• **Work instructions**
Please return every line from the entries that has the string "Hconns" in it.

----------------

(** C10. On an accepted colour request the handler is the sending loop
    started on the manager that already holds the new colour, at the
    attempt count of its entry (nothing has been sent by then); it returns
    normally, every send that it attempts is attempted while the manager
    holds the requested colour, and whatever the transport does to the
    sends, [current_color] and the colour that [get_status] reports are the
    requested one afterwards. *)
Theorem accepted_set_color_assigns_before_sending
  websocket message_data color n m :
  dict_get message_data "type" = Some "color_change" ->
  dict_get message_data "color" = Some color ->
  controller m = Some websocket ->
  recognised color ->
  let result := websocket_endpoint_receive websocket message_data n m in
  result
  = for_connection (color_change_round (color_change color (clock n)))
      n (set_current_color color m)
  /\ result.1.1 = Ret tt
  /\ (forall s, s ∈ result.2 -> color_at_send s = color)
  /\ current_color result.1.2 = color
  /\ status_current_color (get_status result.1.2) = color.
Proof.
  intros Htype Hcolor Hctrl Hrec. simpl.
  rewrite (websocket_endpoint_receive_accepted _ _ _ _ _ Htype Hcolor Hctrl
             Hrec).
  rewrite broadcast_color_change_eq. split; [done |].
  unfold for_connection.
  pose proof (color_change_loop_snapshot (color_change color (clock n))
                (length (active_connections (set_current_color color m)))
                0 n (set_current_color color m)) as Hsnap.
  destruct (color_change_loop (color_change color (clock n))
              (length (active_connections (set_current_color color m)))
              0 n (set_current_color color m))
    as (m' & t & Heq & _ & Hcol & _).
  rewrite Heq in *. simpl in *. split_and!; [done | exact Hsnap | done..].
Qed.

(** ** Disconnecting an absent socket *)

(** C8. [disconnect] of a socket that is not registered changes nothing in
    the manager (connections, controller, controller identity, colour) and
    returns [False]; so, the registry holding no socket twice, a second
    [disconnect] of the same socket changes nothing that the first left. *)
Theorem disconnect_absent_is_noop websocket n m :
  (websocket ∉ active_connections m ->
   disconnect websocket n m = (Ret false, m, [])) /\
  (NoDup (active_connections m) ->
   forall n',
     let m1 := (disconnect websocket n m).1.2 in
     disconnect websocket n' m1 = (Ret false, m1, [])).
Proof.
  split; [apply disconnect_absent |].
  intros Hnd n'. simpl. apply disconnect_absent.
  destruct (list_remove websocket (active_connections m)) as [l|] eqn:E.
  - destruct (list_remove_NoDup _ _ _ Hnd E) as [Hnot _].
    rewrite (disconnect_present _ _ _ _ E).
    case_bool_decide; [destruct l|]; done.
  - apply list_remove_None in E. by rewrite disconnect_absent.
Qed.

(** ** Messages of the teardown and opening handlers *)

Lemma disconnect_true websocket n m m1 t :
  disconnect websocket n m = (Ret true, m1, t) ->
  exists first rest,
    list_remove websocket (active_connections m) = Some (first :: rest)
    /\ controller m = Some websocket
    /\ m1 = set_controller (Some first)
              (set_controller_id None
                 (set_controller None
                    (set_active_connections (first :: rest) m))).
Proof.
  destruct (list_remove websocket (active_connections m)) as [l|] eqn:E.
  - rewrite (disconnect_present _ _ _ _ E).
    case_bool_decide as Hc; [destruct l as [|first rest]|]; intros [= <- <-].
    eauto.
  - apply list_remove_None in E. rewrite disconnect_absent by done. done.
Qed.

(** Every entry of the log of [broadcast_new_controller] is a
    [state_update] with the colour and the controller identity of the
    manager, whose flag tells whether the recipient is the controller. *)
Lemma broadcast_new_controller_log n m s :
  s ∈ (broadcast_new_controller n m).2 ->
  exists p ts,
    controller m = Some p
    /\ payload s = state_update (current_color m)
                     (bool_decide (recipient s = p)) (controller_id m) ts.
Proof.
  rewrite broadcast_new_controller_eq.
  destruct (controller m) as [p|]; simpl; [|by intros ?%elem_of_nil].
  intros [->|Hs]%elem_of_cons.
  - exists p. eexists. simpl. by rewrite bool_decide_eq_true_2.
  - apply role_corrections_sound in Hs as (ts & _ & Hne & ->).
    exists p, ts. by rewrite bool_decide_eq_false_2.
Qed.

Lemma broadcast_new_controller_faithful n m :
  faithful n (broadcast_new_controller n m).2.
Proof.
  rewrite broadcast_new_controller_eq.
  destruct (controller m) as [p|]; simpl; [|apply faithful_nil].
  apply faithful_cons; [done | apply faithful_role_corrections].
Qed.

(** C9. In the handlers of a connect and of a disconnect, every
    [user_update] that is sent carries the number of connections registered
    when the handler is done with the registry (and the controller identity
    of that moment), and, the handler having returned, one has been sent to
    every registered connection. *)
Theorem user_update_counts_registry e n m :
  membership e ->
  let result := handle e n m in
  let m' := result.1.2 in
  (forall s total cid,
     s ∈ result.2 -> payload s = user_update total cid ->
     total = length (active_connections m') /\ cid = controller_id m') /\
  (result.1.1 = Ret tt ->
   forall c, c ∈ active_connections m' ->
     exists s, s ∈ result.2 /\ recipient s = c /\
       payload s
       = user_update (length (active_connections m')) (controller_id m')).
Proof.
  destruct e as [websocket user_id| |websocket]; simpl; [|done|]; intros _.
  - unfold websocket_endpoint_connect, bind, ret.
    destruct (accept_ok websocket) eqn:Hacc.
    + rewrite connect_accepted by done. simpl. rewrite app_nil_r.
      set (m' := if bool_decide (controller m = None) then _ else _).
      split.
      * intros s total cid [->|Hs]%elem_of_cons; [done |].
        apply elem_of_sends_to in Hs as (k & c & _ & ->).
        by intros [= <- <-].
      * intros _ c [k Hk]%list_elem_of_lookup_1.
        eexists. split.
        { apply list_elem_of_further, elem_of_sends_to. eauto. }
        done.
    + rewrite connect_refused by done. simpl.
      split; [by intros s ? ? ?%elem_of_nil | done].
  - destruct (disconnect_returns websocket n m) as (b & m1 & Hd).
    rewrite (websocket_endpoint_disconnect_eq _ _ _ _ _ Hd). simpl. split.
    + intros s total cid [Hs|Hs]%elem_of_app.
      * destruct b; [|by apply elem_of_nil in Hs].
        apply broadcast_new_controller_log in Hs as (p & ts & _ & ->). done.
      * apply elem_of_sends_to in Hs as (k & c & _ & ->).
        by intros [= <- <-].
    + intros _ c [k Hk]%list_elem_of_lookup_1.
      eexists. split.
      { apply elem_of_app. right. apply elem_of_sends_to. eauto. }
      done.
Qed.

(** C5. When [disconnect] reports a promotion, the teardown handler sends
    the promoted socket a [state_update] with [is_controller] true and every
    other registered socket one with [is_controller] false; no
    [state_update] of the handler carries another flag, and each of these
    sends is delivered exactly if the transport lets it through. *)
Theorem promotion_role_correction websocket n m :
  (disconnect websocket n m).1.1 = Ret true ->
  let result := websocket_endpoint_disconnect websocket n m in
  let m' := result.1.2 in
  exists p,
    controller m' = Some p /\ p ∈ active_connections m' /\
    (exists s ts,
       s ∈ result.2 /\ recipient s = p /\
       payload s
       = state_update (current_color m') true (controller_id m') ts) /\
    (forall c, c ∈ active_connections m' -> c <> p ->
       exists s ts,
         s ∈ result.2 /\ recipient s = c /\
         payload s
         = state_update (current_color m') false (controller_id m') ts) /\
    (forall s color flag cid ts,
       s ∈ result.2 -> payload s = state_update color flag cid ts ->
       flag = bool_decide (recipient s = p)) /\
    faithful n result.2.
Proof.
  intros Htrue.
  destruct (disconnect_returns websocket n m) as (b & m1 & Hd).
  rewrite Hd in Htrue. injection Htrue as ->.
  destruct (disconnect_true _ _ _ _ _ Hd) as (first & rest & _ & _ & Hm1).
  rewrite (websocket_endpoint_disconnect_eq _ _ _ _ _ Hd). simpl.
  assert (controller m1 = Some first) as Hctrl by by subst m1.
  assert (active_connections m1 = first :: rest) as Hconns by by subst m1.
  clear Hm1 Hd. exists first. split; [done |].
  split; [rewrite Hconns; apply list_elem_of_here |].
  split_and!.
  - rewrite broadcast_new_controller_eq, Hctrl. simpl.
    eexists _, _. split; [apply list_elem_of_here | done].
  - intros c Hc Hne. rewrite broadcast_new_controller_eq, Hctrl. simpl.
    destruct (role_corrections_complete first (current_color m1)
                (controller_id m1) (S n) _ c Hc Hne) as (s & ts & Hs & ? & ?).
    exists s, ts. split; [|done].
    by apply list_elem_of_further, elem_of_app; left.
  - intros s color flag cid ts [Hs|Hs]%elem_of_app Hp.
    + apply broadcast_new_controller_log in Hs as (p & ts' & Hp' & Hs).
      rewrite Hp in Hs. simplify_eq. done.
    + apply elem_of_sends_to in Hs as (k & c & _ & ->). done.
  - apply faithful_app; [apply broadcast_new_controller_faithful |].
    apply faithful_sends_to.
Qed.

----------------

• **Written response**
  assert (active_connections m1 = first :: rest) as Hconns by by subst m1.
  split; [rewrite Hconns; apply list_elem_of_here |].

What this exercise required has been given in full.